What you are asked to do:
When you copy the entries, keep every word exactly as it stands.

Provided information:
(* ===== verification/HeaderPlanFacts.v ===== *)
(** Facts about planning ([HeaderPlan]): more fuel does not change an answer, and
    planning with the header and then with the rest of the message is planning
    with the complete message. *)
From stdpp Require Import gmap.
From S2P Require Import Prelude Config Limits Utf8 HeaderValue Variables Runtime Settings ShellEval Expand Effects HeaderFields HeaderStore EditedHeader HeaderEdit.
From S2P Require Import StructuredHeader Message EvalMessage Mime Binding Conditions Plan PlanFacts RcFile RuntimeRc RuntimeRcFacts HeaderPlan.
#[local] Open Scope Z_scope.

Section facts.
Context {T : Target} {R : RegexEngine} {X : ConditionExpander} {L D : Type} {loader_impl : RuntimeRcLoader L}.
Abbreviation Planning := (M (CompleteState (R := R) (L := L)) (stop EvalError D)) (only parsing).

(** * Fuel *)

Section below.
Context (message : CompleteMessage) (below below' : CompiledSequence -> RcExecutionContext -> Planning SequenceControl).
Context (Hbelow : forall s rc, extends (below s rc) (below' s rc)).

Lemma statement_extends rc s : extends (plan_statement_complete below rc s) (plan_statement_complete below' rc s).
Proof.
  assert (forall sequence path child, extends (execute_runtime_rc below sequence path child) (execute_runtime_rc below' sequence path child)) as Hrc.
  { intros. apply extends_bind; [apply extends_refl|]. intros caller. by apply extends_always. }
  destruct s; cbn [plan_statement_complete]; auto with extends.
  - apply extends_bind; [auto with extends|]. intros en. apply extends_bind; [auto with extends|]. intros [[[sequence path] child]|]; [|auto with extends].
    apply extends_bind; [apply Hrc|auto with extends].
  - apply extends_bind; [auto with extends|]. intros en. destruct (entered_is_empty en); [auto with extends|].
    apply extends_bind; [auto with extends|]. intros [[[sequence path] child]|]; [|auto with extends]. apply extends_bind; [apply Hrc|auto with extends].
Qed.
Lemma statements_extend rc ss : extends (plan_statements_complete below rc ss) (plan_statements_complete below' rc ss).
Proof.
  induction ss as [|s ss IH]; cbn [plan_statements_complete]; [auto with extends|].
  apply extends_bind; [apply statement_extends|]. intros []; auto with extends.
Qed.
Lemma action_extends n rc b : extends (plan_action message below n rc b) (plan_action message below' n rc b).
Proof. unfold plan_action. destruct (node_action n); auto with extends. case_bool_decide; auto with extends. Qed.
Lemma recipes_extend s rc index rs state :
  extends (plan_recipes_complete message below s rc index rs state) (plan_recipes_complete message below' s rc index rs state).
Proof.
  revert index state. induction rs as [|n rs IH]; intros index state; cbn [plan_recipes_complete]; [apply statements_extend|].
  apply extends_bind; [apply statements_extend|]. intros []; try apply extends_refl.
  apply extends_bind; [apply extends_refl|]. intros matched. apply extends_bind.
  { unfold decide_recipe. apply extends_bind; [|auto with extends]. destruct matched; [apply action_extends|apply extends_refl]. }
  intros [[] st]; auto with extends.
Qed.
End below.

Lemma plan_complete_extends levels message s rc : extends (D := D) (plan_complete levels message s rc) (plan_complete (S levels) message s rc).
Proof.
  revert s rc. induction levels as [|levels IH]; intros s rc; [apply extends_fuel|].
  exact (recipes_extend message (plan_complete levels message) (plan_complete (S levels) message) IH s rc 0 (drop 0 (recipes s)) initial_state).
Qed.

Lemma plan_complete_more levels levels' message s rc : (levels <= levels')%nat -> extends (D := D) (plan_complete levels message s rc) (plan_complete levels' message s rc).
Proof.
  induction 1 as [|levels' _ IH]; [apply extends_refl|]. eapply extends_trans; [exact IH|apply plan_complete_extends].
Qed.

(** * The controls of a complete plan *)

(** A complete plan has no [SequenceComplete]: only a copy branch of ordered
    execution ends with it. *)
Definition no_sequence_complete (m : Planning SequenceControl) : Prop := forall c control c', run m c = (Ok control, c') -> control <> SC_SequenceComplete.

Section controls.
Context (message : CompleteMessage) (below : CompiledSequence -> RcExecutionContext -> Planning SequenceControl).
Context (Hbelow : forall s rc, no_sequence_complete (below s rc)).

Lemma ret_control control : control <> SC_SequenceComplete -> no_sequence_complete (mret control).
Proof. by intros H c control' c' [= <- _]. Qed.
Lemma stop_control e : no_sequence_complete (stop_with e).
Proof. by intros c control c' H. Qed.
Lemma bind_control {A} (x : Planning A) f : (forall a, no_sequence_complete (f a)) -> no_sequence_complete (x ≫= f).
Proof. intros Hf c control c' (a & c1 & _ & H)%run_bind_Ok. by eapply Hf. Qed.
Lemma head_statement_fine rc following s b h :
  (b * bound <= levels)%nat -> head_budget b h -> fine_at (head_budget b) h (plan_statement_headers below rc following s).
Proof.
  intros Hl Hc. destruct s as [a|u|a|a|e|e]; cbn [plan_statement_headers].
  - apply fine_bind; [apply on_head_runtime_fine, Hc; apply run_assignment_fuel|]. intros. by apply fine_ret.
  - apply fine_bind; [by apply fine_modify|]. intros. by apply fine_ret.
  - by apply fine_stop.
  - apply fine_bind; [apply on_head_runtime_fine, Hc; apply host_fuel|]. intros [] c1 Hc1 _; [by apply fine_ret|].
    apply fine_bind; [by apply fine_modify|]. intros. by apply fine_ret.
  - exact (head_rc_statement_fine RK_Include e rc b h following
      (fun s => requirements_union (requirements_union (requirements (sequence_properties s)) following) end_requirement)
      (fun s planned => requirements_union (requirements_union planned (requirements (sequence_properties s))) following)
      (fun control => match control with HC_Stop => HC_Stop | _ => HC_Continue end) Hl Hc).
  - exact (head_rc_statement_fine RK_Switch e rc b h no_requirements
      (fun s => requirements_union (requirements (sequence_properties s)) end_requirement)
      (fun s planned => requirements_union planned (requirements (sequence_properties s)))
      (fun control => match control with HC_Stop => HC_Stop | _ => HC_EndRcFile end) Hl Hc).
Qed.
Lemma head_statements_fine rc following ss b h :
  (b * bound <= levels)%nat -> head_budget b h -> fine_at (head_budget b) h (plan_statements_headers below rc following ss).
Proof.
  intros Hl. revert h. induction ss as [|s ss IH]; intros h Hc; cbn [plan_statements_headers]; [by apply fine_ret|].
  apply fine_bind; [by apply head_statement_fine|]. intros [] c1 Hc1 _; try (by apply fine_ret). by apply IH.
Qed.
(* ===== verification/OrderedFacts.v ===== *)
(** Facts about ordered execution ([Ordered]): what its parts leave alone, the
    locks and the branches of a whole execution, and what a branch that is waited
    for leaves of its parent's state. *)
From stdpp Require Import gmap pretty.
From S2P Require Import Prelude Effects Config Limits Utf8 HeaderValue Variables Runtime Settings ShellPattern ShellEval ShellEvalKeeps ExprParser Expand.
From S2P Require Import HeaderFields HeaderStore EditedHeader HeaderEdit StructuredHeader Message EvalMessage Mime Binding Conditions Plan PlanFacts RcFile RuntimeRc RuntimeRcFacts HeaderPlan Ordered.
#[local] Open Scope Z_scope.

(** * Steps that keep to a relation of hosts *)

Section steps.
Context {T : Target} {R : RegexEngine} {X : ConditionExpander} {L : Type} {loader_impl : RuntimeRcLoader L}.
Context {H D G : Type} {host_impl : OrderedExecutionHost H D G}.
Abbreviation State := (OrderedState (H := H) (D := D) (L := L)) (only parsing).
Abbreviation Executing := (M State (stop EvalError D)) (only parsing).

(** What a call may do to the host. *)
Context (HR : H -> H -> Prop) {HR_preorder : PreOrder HR}.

Task result:
(* ===== verification/HeaderPlanFacts.v ===== *)
(** Facts about planning ([HeaderPlan]): more fuel does not change an answer, and
    planning with the header and then with the rest of the message is planning
    with the complete message. *)
From stdpp Require Import gmap.
From S2P Require Import Prelude Config Limits Utf8 HeaderValue Variables Runtime Settings ShellEval Expand Effects HeaderFields HeaderStore EditedHeader HeaderEdit.
From S2P Require Import StructuredHeader Message EvalMessage Mime Binding Conditions Plan PlanFacts RcFile RuntimeRc RuntimeRcFacts HeaderPlan.
#[local] Open Scope Z_scope.

Section facts.
Context {T : Target} {R : RegexEngine} {X : ConditionExpander} {L D : Type} {loader_impl : RuntimeRcLoader L}.
Abbreviation Planning := (M (CompleteState (R := R) (L := L)) (stop EvalError D)) (only parsing).

(** * Fuel *)

Section below.
Context (message : CompleteMessage) (below below' : CompiledSequence -> RcExecutionContext -> Planning SequenceControl).
Context (Hbelow : forall s rc, extends (below s rc) (below' s rc)).

Lemma statement_extends rc s : extends (plan_statement_complete below rc s) (plan_statement_complete below' rc s).
Proof.
  assert (forall sequence path child, extends (execute_runtime_rc below sequence path child) (execute_runtime_rc below' sequence path child)) as Hrc.
  { intros. apply extends_bind; [apply extends_refl|]. intros caller. by apply extends_always. }
  destruct s; cbn [plan_statement_complete]; auto with extends.
  - apply extends_bind; [auto with extends|]. intros en. apply extends_bind; [auto with extends|]. intros [[[sequence path] child]|]; [|auto with extends].
    apply extends_bind; [apply Hrc|auto with extends].
  - apply extends_bind; [auto with extends|]. intros en. destruct (entered_is_empty en); [auto with extends|].
    apply extends_bind; [auto with extends|]. intros [[[sequence path] child]|]; [|auto with extends]. apply extends_bind; [apply Hrc|auto with extends].
Qed.
Lemma statements_extend rc ss : extends (plan_statements_complete below rc ss) (plan_statements_complete below' rc ss).
Proof.
  induction ss as [|s ss IH]; cbn [plan_statements_complete]; [auto with extends|].
  apply extends_bind; [apply statement_extends|]. intros []; auto with extends.
Qed.
Lemma action_extends n rc b : extends (plan_action message below n rc b) (plan_action message below' n rc b).
Proof. unfold plan_action. destruct (node_action n); auto with extends. case_bool_decide; auto with extends. Qed.
Lemma recipes_extend s rc index rs state :
  extends (plan_recipes_complete message below s rc index rs state) (plan_recipes_complete message below' s rc index rs state).
Proof.
  revert index state. induction rs as [|n rs IH]; intros index state; cbn [plan_recipes_complete]; [apply statements_extend|].
  apply extends_bind; [apply statements_extend|]. intros []; try apply extends_refl.
  apply extends_bind; [apply extends_refl|]. intros matched. apply extends_bind.
  { unfold decide_recipe. apply extends_bind; [|auto with extends]. destruct matched; [apply action_extends|apply extends_refl]. }
  intros [[] st]; auto with extends.
Qed.
End below.

Lemma plan_complete_extends levels message s rc : extends (D := D) (plan_complete levels message s rc) (plan_complete (S levels) message s rc).
Proof.
  revert s rc. induction levels as [|levels IH]; intros s rc; [apply extends_fuel|].
  exact (recipes_extend message (plan_complete levels message) (plan_complete (S levels) message) IH s rc 0 (drop 0 (recipes s)) initial_state).
Qed.

Lemma plan_complete_more levels levels' message s rc : (levels <= levels')%nat -> extends (D := D) (plan_complete levels message s rc) (plan_complete levels' message s rc).
Proof.
  induction 1 as [|levels' _ IH]; [apply extends_refl|]. eapply extends_trans; [exact IH|apply plan_complete_extends].
Qed.

(** * The controls of a complete plan *)

(** A complete plan has no [SequenceComplete]: only a copy branch of ordered
    execution ends with it. *)
Definition no_sequence_complete (m : Planning SequenceControl) : Prop := forall c control c', run m c = (Ok control, c') -> control <> SC_SequenceComplete.

Section controls.
Context (message : CompleteMessage) (below : CompiledSequence -> RcExecutionContext -> Planning SequenceControl).
Context (Hbelow : forall s rc, no_sequence_complete (below s rc)).

Lemma ret_control control : control <> SC_SequenceComplete -> no_sequence_complete (mret control).
Proof. by intros H c control' c' [= <- _]. Qed.
Lemma stop_control e : no_sequence_complete (stop_with e).
Proof. by intros c control c' H. Qed.
Lemma bind_control {A} (x : Planning A) f : (forall a, no_sequence_complete (f a)) -> no_sequence_complete (x ≫= f).
Proof. intros Hf c control c' (a & c1 & _ & H)%run_bind_Ok. by eapply Hf. Qed.
Lemma head_statement_fine rc following s b h :
  (b * bound <= levels)%nat -> head_budget b h -> fine_at (head_budget b) h (plan_statement_headers below rc following s).
Proof.
  intros Hl Hc. destruct s as [a|u|a|a|e|e]; cbn [plan_statement_headers].
  - apply fine_bind; [apply on_head_runtime_fine, Hc; apply run_assignment_fuel|]. intros. by apply fine_ret.
  - apply fine_bind; [by apply fine_modify|]. intros. by apply fine_ret.
  - by apply fine_stop.
  - apply fine_bind; [apply on_head_runtime_fine, Hc; apply host_fuel|]. intros [] c1 Hc1 _; [by apply fine_ret|].
    apply fine_bind; [by apply fine_modify|]. intros. by apply fine_ret.
  - exact (head_rc_statement_fine RK_Include e rc b h following
      (fun s => requirements_union (requirements_union (requirements (sequence_properties s)) following) end_requirement)
      (fun s planned => requirements_union (requirements_union planned (requirements (sequence_properties s))) following)
      (fun control => match control with HC_Stop => HC_Stop | _ => HC_Continue end) Hl Hc).
  - exact (head_rc_statement_fine RK_Switch e rc b h no_requirements
      (fun s => requirements_union (requirements (sequence_properties s)) end_requirement)
      (fun s planned => requirements_union planned (requirements (sequence_properties s)))
      (fun control => match control with HC_Stop => HC_Stop | _ => HC_EndRcFile end) Hl Hc).
Qed.
Lemma head_statements_fine rc following ss b h :
  (b * bound <= levels)%nat -> head_budget b h -> fine_at (head_budget b) h (plan_statements_headers below rc following ss).
Proof.
  intros Hl. revert h. induction ss as [|s ss IH]; intros h Hc; cbn [plan_statements_headers]; [by apply fine_ret|].
  apply fine_bind; [by apply head_statement_fine|]. intros [] c1 Hc1 _; try (by apply fine_ret). by apply IH.
Qed.
(* ===== verification/OrderedFacts.v ===== *)
(** Facts about ordered execution ([Ordered]): what its parts leave alone, the
    locks and the branches of a whole execution, and what a branch that is waited
    for leaves of its parent's state. *)
From stdpp Require Import gmap pretty.
From S2P Require Import Prelude Effects Config Limits Utf8 HeaderValue Variables Runtime Settings ShellPattern ShellEval ShellEvalKeeps ExprParser Expand.
From S2P Require Import HeaderFields HeaderStore EditedHeader HeaderEdit StructuredHeader Message EvalMessage Mime Binding Conditions Plan PlanFacts RcFile RuntimeRc RuntimeRcFacts HeaderPlan Ordered.
#[local] Open Scope Z_scope.

(** * Steps that keep to a relation of hosts *)

Section steps.
Context {T : Target} {R : RegexEngine} {X : ConditionExpander} {L : Type} {loader_impl : RuntimeRcLoader L}.
Context {H D G : Type} {host_impl : OrderedExecutionHost H D G}.
Abbreviation State := (OrderedState (H := H) (D := D) (L := L)) (only parsing).
Abbreviation Executing := (M State (stop EvalError D)) (only parsing).

(** What a call may do to the host. *)
Context (HR : H -> H -> Prop) {HR_preorder : PreOrder HR}.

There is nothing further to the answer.